Allah SWT hendak menguji seberapa
besar kecintaan Ibrahim kepada Tuhannya, sehingga ia pun deperintahkan untuk
mengurbankan sesuatu yang sangat ia cintai, yaitu putra semata wayangnya yang
telah lama ia natikan kehadirannya.
Dengan penuh ketulusan dan kerelaan,
Ibrahim pun menyanggupi permintaan Tuhan tersebut, dengan terlebih dahulu
meminta kerelaan anaknya untuk dijadikan sebagai sembelihan, dan pada saat yang
sama, anaknya pun bersedia untuk memenuhi permitaan ayahnya, yang tiada lain
adalah perintah Allah SWT.
Peristiwa tersebut mengambarkan sisi
terdalam dari kearifan hidup keluarga Ibrahim yang lahir atas dasar ketulusan
hidup sebagai hamba Allah SWT. Bagi mereka, kematian dan kehidupan adalah milik
Allah yang dari-Nya manusia hanya bisa
mempasrakan diri.

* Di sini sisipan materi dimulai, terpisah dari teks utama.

(* ===== verification/SessionHistory.v ===== *)
(** What the session store guarantees: the history of a session, over its
    branches, always reads, is ordered and only grows at its end; evidence is never
    changed. *)
From S2P Require Import Prelude Table Canonical Sessions.
From stdpp Require Import sorting.
#[local] Open Scope string_scope.
#[local] Open Scope list_scope.
#[local] Open Scope Z_scope.

(** *** The invariant *)

Definition before (a b : Message) : Prop := mg_sequence a < mg_sequence b.

(** The branch point of [x], among earlier sessions [l1]: every message of [x] is
    younger. *)
Definition branch_point (l1 : list Session) (x : Session) (s : SessionStore) : Prop :=
  match ss_parentSessionId x, ss_parentMessageId x with
  | Some p, Some c => (exists y, y ∈ l1 /\ ss_id y = p) /\
      exists m, m ∈ messages s /\ mg_sessionId m = p /\ mg_id m = c /\
        forall m', m' ∈ messages s -> mg_sessionId m' = ss_id x -> before m m'
  | None, None => True
  | _, _ => False
  end.

Record inv (s : SessionStore) : Prop := {
  iv_sessions : keyed ss_id (sessions s);
  iv_messages : keyed mg_id (messages s);
  iv_sorted : StronglySorted before (messages s);
  iv_sequence : forall m, m ∈ messages s -> mg_sequence m <= last_sequence s;
  iv_owner : forall m, m ∈ messages s -> has ss_id (mg_sessionId m) (sessions s) = true;
  iv_branch : forall l1 x l2, sessions s = l1 ++ x :: l2 -> branch_point l1 x s
}.

(** Rows are only added: to the sessions, the messages and the evidence. *)
Definition grows (s s' : SessionStore) : Prop :=
  (exists a, sessions s' = sessions s ++ a) /\ (exists b, messages s' = messages s ++ b) /\
  (exists c, financial_evidence s' = financial_evidence s ++ c).

Lemma history_grows_refl s : grows s s.
Proof. split_and!; exists []; by rewrite app_nil_r. Qed.

Lemma history_grows_trans s1 s2 s3 : grows s1 s2 -> grows s2 s3 -> grows s1 s3.
Proof.
  intros ([a1 H1] & [b1 H2] & [c1 H3]) ([a2 H4] & [b2 H5] & [c2 H6]).
  split_and!; [exists (a1 ++ a2); rewrite H4, H1|exists (b1 ++ b2); rewrite H5, H2|exists (c1 ++ c2); rewrite H6, H3];
    by rewrite app_assoc.
Qed.

Definition good (s s' : SessionStore) : Prop := inv s' /\ grows s s'.

Lemma session_good_refl s : inv s -> good s s.
Proof. split; [done|apply history_grows_refl]. Qed.

Lemma good_same s s' : inv s -> sessions s' = sessions s -> messages s' = messages s ->
  last_sequence s <= last_sequence s' ->
  (exists c, financial_evidence s' = financial_evidence s ++ c) -> good s s'.
Proof.
  intros [H1 H2 H3 Hq H4 H5] Es Em El Ef. split.
  - split; rewrite ?Es, ?Em; try done; [intros m Hm; specialize (Hq m Hm); lia|]. unfold branch_point in *. by rewrite Em.
  - split_and!; [exists []|exists []|done]; by rewrite app_nil_r.
Qed.

Lemma next_above m s : inv s -> m ∈ messages s -> mg_sequence m < next_sequence s.
Proof. intros Hi Hm. pose proof (iv_sequence s Hi m Hm). unfold next_sequence. lia. Qed.

Lemma message_of_spec p c s : message_of p c s = true <-> exists m, m ∈ messages s /\ mg_sessionId m = p /\ mg_id m = c.
Proof.
  unfold message_of. rewrite existsb_exists. split.
  - intros (m & Hm & H). bool_hyps. exists m. by rewrite list_elem_of_In.
  - intros (m & Hm & <- & <-). exists m. by rewrite <- list_elem_of_In, !streq_refl.
Qed.
(* ===== verification/Events.v ===== *)
(** `src/autonomy/events/index.ts`: event envelopes, the buses and the market
    triggers.

    Calls on a bus are made one at a time: a handler that publishes, or a publish
    while another handler waits, is not modelled.  A handler is a function of the
    event and of the tables of its own ([U]); what it did is undone when it
    throws, as the transaction it runs in is rolled back.  The callbacks of the
    configuration (schemas, filters) are functions.  A payload is a [value] whose
    numbers are integers. *)
From stdpp Require Import gmap sets pretty.
From S2P Require Import Prelude Money Canonical Schedule.
From Stdlib Require Import Ascii.
#[local] Open Scope string_scope.
#[local] Open Scope list_scope.
#[local] Open Scope Z_scope.
#[local] Open Scope result_scope.

(** *** Envelopes *)

Inductive Finality : Type := unsafe | safe | finalized.

Record ChainPosition : Type := { cp_number : Z; cp_hash : string; cp_parentHash : string; cp_finality : Finality }.

Record EventEnvelope : Type := {
  ev_id : string; ev_type : string; ev_version : Z; ev_source : string; ev_correlationId : string;
  ev_causationId : option string; ev_occurredAt : string; ev_block : option ChainPosition;
  ev_provenance : option value; ev_payload : value
}.

Record EnvelopeInput : Type := {
  in_type : string; in_payload : value; in_source : string; in_version : option Z;
  in_correlationId : option string; in_causationId : option string; in_block : option ChainPosition;
  in_provenance : option value
}.

Definition nonempty_text (s : string) : bool := nonempty (trim (String.list_ascii_of_string s)).

Definition position_invalid (p : ChainPosition) : bool :=
  negb (nonempty_text (cp_hash p)) || negb (nonempty_text (cp_parentHash p)) || (cp_number p <? 0).

(** [id] and [occurredAt] are what `input.id`, or the random one, and the clock give. *)
Definition createEnvelope (i : EnvelopeInput) (id occurredAt : string) : result EventEnvelope :=
  let version := default 1 (in_version i) in
  check negb (nonempty_text (in_type i)) || negb (nonempty_text (in_source i)) || negb (isSafeInteger version) ||
        (version <? 1) else "invalid event envelope";
  check match in_block i with Some p => position_invalid p | None => false end else "invalid chain position";
  inr {| ev_id := id; ev_type := in_type i; ev_version := version; ev_source := in_source i;
         ev_correlationId := default id (in_correlationId i); ev_causationId := truthy (in_causationId i);
         ev_occurredAt := occurredAt; ev_block := in_block i; ev_provenance := in_provenance i;
         ev_payload := in_payload i |}.

Section Reorg.
(** `createHash("sha256")`, in hexadecimal. *)
Context (sha256 : string -> string).

Definition reorgCorrection (original : EventEnvelope) (canonical : ChainPosition) (occurredAt : string) :
    result EventEnvelope :=
  match ev_block original with
  | None => inl "cannot correct an event without a block"
  | Some b =>
      createEnvelope
        {| in_type := "chain.reorg.correction"; in_source := "chain"; in_version := None;
           in_correlationId := Some (ev_correlationId original); in_causationId := Some (ev_id original);
           in_block := Some canonical; in_provenance := None;
           in_payload := V_object [("orphanedEventId", V_string (ev_id original));
                                   ("orphanedBlockHash", V_string (cp_hash b));
                                   ("canonicalBlockHash", V_string (cp_hash canonical));
                                   ("canonicalBlockNumber", V_bigint (cp_number canonical));
                                   ("reversal", V_bool true)] |}
        (sha256 (String.append (ev_id original) (String.append ":" (cp_hash canonical)))) occurredAt
  end.
End Reorg.

(** *** Stored payloads *)

(** `JSON.stringify(envelope, encode)` then `JSON.parse(text, decode)`: a bigint
    travels as an object with the one key `$bigint`; so does an object of that
    shape, which comes back as a bigint, or not at all. *)
Definition parse_bigint (s : string) : option Z :=
  match trim (String.list_ascii_of_string s) with
  | [] => Some 0
  | "0"%char :: x :: l =>
      if Ascii.eqb x "x" || Ascii.eqb x "X" then radix_integer 16 l
      else if Ascii.eqb x "o" || Ascii.eqb x "O" then radix_integer 8 l
      else if Ascii.eqb x "b" || Ascii.eqb x "B" then radix_integer 2 l
      else if forallb is_digit ("0"%char :: x :: l) then Some (digits_value ("0"%char :: x :: l)) else None
  | l =>
      let '(neg, d) := signed l in
      if nonempty d && forallb is_digit d then Some (if neg then - digits_value d else digits_value d) else None
  end.

Fixpoint encode (v : value) : value :=
  match v with
  | V_bigint z => V_object [("$bigint", V_string (pretty z))]
  | V_array l => V_array (map encode l)
  | V_object fs => V_object (map (fun f => (fst f, encode (snd f))) fs)
  | _ => v
  end.

(** The reviver on an object whose fields were revived. *)
Definition decode_object (fs : list (string * value)) : option value :=
  match fs with
  | [(k, V_string s)] => if streq k "$bigint" then V_bigint <$> parse_bigint s else Some (V_object fs)
  | _ => Some (V_object fs)
  end.

Fixpoint decode (v : value) : option value :=
  match v with
  | V_array l =>
      V_array <$> (fix go l := match l with
                   | [] => Some []
                   | x :: l' => match decode x, go l' with Some y, Some ys => Some (y :: ys) | _, _ => None end
                   end) l
  | V_object fs =>
      match (fix go fs := match fs with
             | [] => Some []
             | (k, x) :: fs' => match decode x, go fs' with Some y, Some ys => Some ((k, y) :: ys) | _, _ => None end
             end) fs with
      | Some fs' => decode_object fs'
      | None => None
      end
  | _ => Some v
  end.

Definition with_data (p : value) (pr : option value) (e : EventEnvelope) : EventEnvelope :=
  {| ev_id := ev_id e; ev_type := ev_type e; ev_version := ev_version e; ev_source := ev_source e;
     ev_correlationId := ev_correlationId e; ev_causationId := ev_causationId e; ev_occurredAt := ev_occurredAt e;
     ev_block := ev_block e; ev_provenance := pr; ev_payload := p |}.

(** The envelope a stored row reads back as. *)
Definition reread (e : EventEnvelope) : option EventEnvelope :=
  match decode (encode (ev_payload e)), ev_provenance e with
  | Some p, None => Some (with_data p None e)
  | Some p, Some pr => (fun pr' => with_data p (Some pr') e) <$> decode (encode pr)
  | None, _ => None
  end.

(** *** The durable bus *)

Record EventSchema : Type := {
  latest : Z; validate : value -> bool; upcast : option (value -> Z -> value)
}.

Record Options : Type := {
  opt_types : option (list string); opt_filter : option (EventEnvelope -> bool); opt_filterText : option string;
  opt_subscriptionVersion : option string
}.

Definition matches_options (e : EventEnvelope) (o : Options) : bool :=
  match opt_types o with Some ts => includes ts (ev_type e) | None => true end &&
  match opt_filter o with Some f => f e | None => true end.

(** The text stored for a subscription, by what it is made of. *)
Definition definition_of (o : Options) : option (list string) * string * option string :=
  (opt_types o, default "1" (opt_subscriptionVersion o), opt_filterText o).

Record StoredEvent : Type := { st_cursor : Z; st_envelope : EventEnvelope }.

Section Bus.
(** The handlers' own tables. *)
Context {U : Type}.

Definition Handler : Type := EventEnvelope -> U -> result U.

Record Sub : Type := { sub_name : string; sub_handler : Handler; sub_options : Options }.

(** The tables of a bus and the subscriptions of its process; [sequence] is the
    row of `sqlite_sequence` that numbers the outbox.  [runs] is a ghost: the
    handler runs that were committed, by consumer and cursor. *)
Record SqliteEventBus : Type := {
  outbox : list StoredEvent; sequence : Z; inbox : gset (string * string); consumer_offsets : gmap string Z;
  retries : gmap (string * Z) (Z * string); dead_letters : gmap (string * Z) (string * string);
  subscriptions : gmap string (option (list string) * string * option string);
  user : U; subs : list Sub; runs : list (string * Z)
}.

Context (schemas : string -> option EventSchema) (maxAttempts batchSize : Z).

Definition normalize (e : EventEnvelope) : result EventEnvelope :=
  match schemas (ev_type e) with
  | None => inr e
  | Some sc =>
      check latest sc <? ev_version e else "unsupported schema version";
      let payload := if ev_version e <? latest sc
                     then match upcast sc with Some up => up (ev_payload e) (ev_version e) | None => ev_payload e end
                     else ev_payload e in
      check negb (validate sc payload) else "schema validation failed";
      inr {| ev_id := ev_id e; ev_type := ev_type e; ev_version := latest sc; ev_source := ev_source e;
             ev_correlationId := ev_correlationId e; ev_causationId := ev_causationId e;
             ev_occurredAt := ev_occurredAt e; ev_block := ev_block e; ev_provenance := ev_provenance e;
             ev_payload := payload |}
  end.

Definition has_sub (name : string) (b : SqliteEventBus) : bool := existsb (fun s => streq (sub_name s) name) (subs b).

Definition set_subs (l : list Sub) (b : SqliteEventBus) : SqliteEventBus :=
  {| outbox := outbox b; sequence := sequence b; inbox := inbox b; consumer_offsets := consumer_offsets b;
     retries := retries b; dead_letters := dead_letters b; subscriptions := subscriptions b; user := user b; subs := l; runs := runs b |}.

Definition subscribe (s : Sub) (b : SqliteEventBus) : result unit * SqliteEventBus :=
  let def := definition_of (sub_options s) in
  if has_sub (sub_name s) b then (inl "duplicate consumer", b)
  else match subscriptions b !! sub_name s with
       | Some old => if bool_decide (old = def) then (inr tt, set_subs (subs b ++ [s]) b)
                     else (inl "subscription definition changed", b)
       | None =>
           (inr tt, {| outbox := outbox b; sequence := sequence b; inbox := inbox b; consumer_offsets := consumer_offsets b;
                       retries := retries b; dead_letters := dead_letters b;
                       subscriptions := <[sub_name s := def]> (subscriptions b); user := user b;
                       subs := subs b ++ [s]; runs := runs b |})
       end.

(** The function `subscribe` returns. *)
Definition unsubscribe (name : string) (b : SqliteEventBus) : SqliteEventBus :=
  set_subs (List.filter (fun s => negb (streq (sub_name s) name)) (subs b)) b.

Definition offset (c : string) (b : SqliteEventBus) : Z := default 0 (consumer_offsets b !! c).

(** The transaction of `process` that commits a handled event; [u] the tables
    after the handler, [ran] whether it ran. *)
Definition acknowledge (s : Sub) (x : StoredEvent) (u : U) (ran : bool) (b : SqliteEventBus) : SqliteEventBus :=
  {| outbox := outbox b; sequence := sequence b; inbox := {[(sub_name s, ev_id (st_envelope x))]} ∪ inbox b;
     consumer_offsets := <[sub_name s := st_cursor x]> (consumer_offsets b);
     retries := delete (sub_name s, st_cursor x) (retries b); dead_letters := dead_letters b;
     subscriptions := subscriptions b; user := u; subs := subs b;
     runs := if ran then runs b ++ [(sub_name s, st_cursor x)] else runs b |}.

(** `INSERT INTO retries ... ON CONFLICT DO UPDATE` *)
Definition count_attempt (s : Sub) (x : StoredEvent) (msg : string) (b : SqliteEventBus) : SqliteEventBus :=
  let k := (sub_name s, st_cursor x) in
  {| outbox := outbox b; sequence := sequence b; inbox := inbox b; consumer_offsets := consumer_offsets b;
     retries := <[k := (match retries b !! k with Some (n, _) => n + 1 | None => 1 end, msg)]> (retries b);
     dead_letters := dead_letters b; subscriptions := subscriptions b; user := user b; subs := subs b;
     runs := runs b |}.

(** The transaction that gives an event up. *)
Definition dead_letter (s : Sub) (x : StoredEvent) (msg : string) (b : SqliteEventBus) : SqliteEventBus :=
  let k := (sub_name s, st_cursor x) in
  {| outbox := outbox b; sequence := sequence b; inbox := inbox b;
     consumer_offsets := <[sub_name s := st_cursor x]> (consumer_offsets b); retries := retries b;
     dead_letters := match dead_letters b !! k with
                     | Some _ => dead_letters b
                     | None => <[k := (ev_id (st_envelope x), msg)]> (dead_letters b)
                     end;
     subscriptions := subscriptions b; user := user b; subs := subs b; runs := runs b |}.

Hal ini sekaligus menjadi pelajaran bagi kita tentang
pentinganya untuk menyeimbangkan kehidupan dan kematian, agar kita tidak mudah
diperbudak oleh kehidupan dunia.
Ketulusan dan kerelaan, termasuk
isteri Ibrahim (Siti Hajar) untuk menjadikan anak mereka sebagai kurban menjadi
bukti kebijaksanaan hidup yang lahir proses kecintaan mereka kepada Tuhannya,
dan akhirnya pertistiwa tersebut pun menjadi salah satu syiar Islam yang diabadikan
dalam perayaan hari raya idul Adha.
Tradisi
Pengurbanan
Pada mulanya tradisi pengurbanan
manusia adalah merupakan praktek kebudayaan masyarakat sebelum hadirnya Nabi
Ibrahim pada Abad ke 18 SM. Pengurbanan manusia untuk kepentingan Tuhan atau
dewa-dewa telah lazim terjadi pada pada masa itu.
Menurut Husain Muhammad, tradisi
tersebut adalah merupakan tradisi masyarakat paganisme. Demi meraih kebahagiaan
diri, para tokoh agama dengan mengatasnamakan Tuhan melakukan pembunuhan
manusia sebagai bentuk pengorbanan kepada-Nya. (Husein Muhammad; 2013).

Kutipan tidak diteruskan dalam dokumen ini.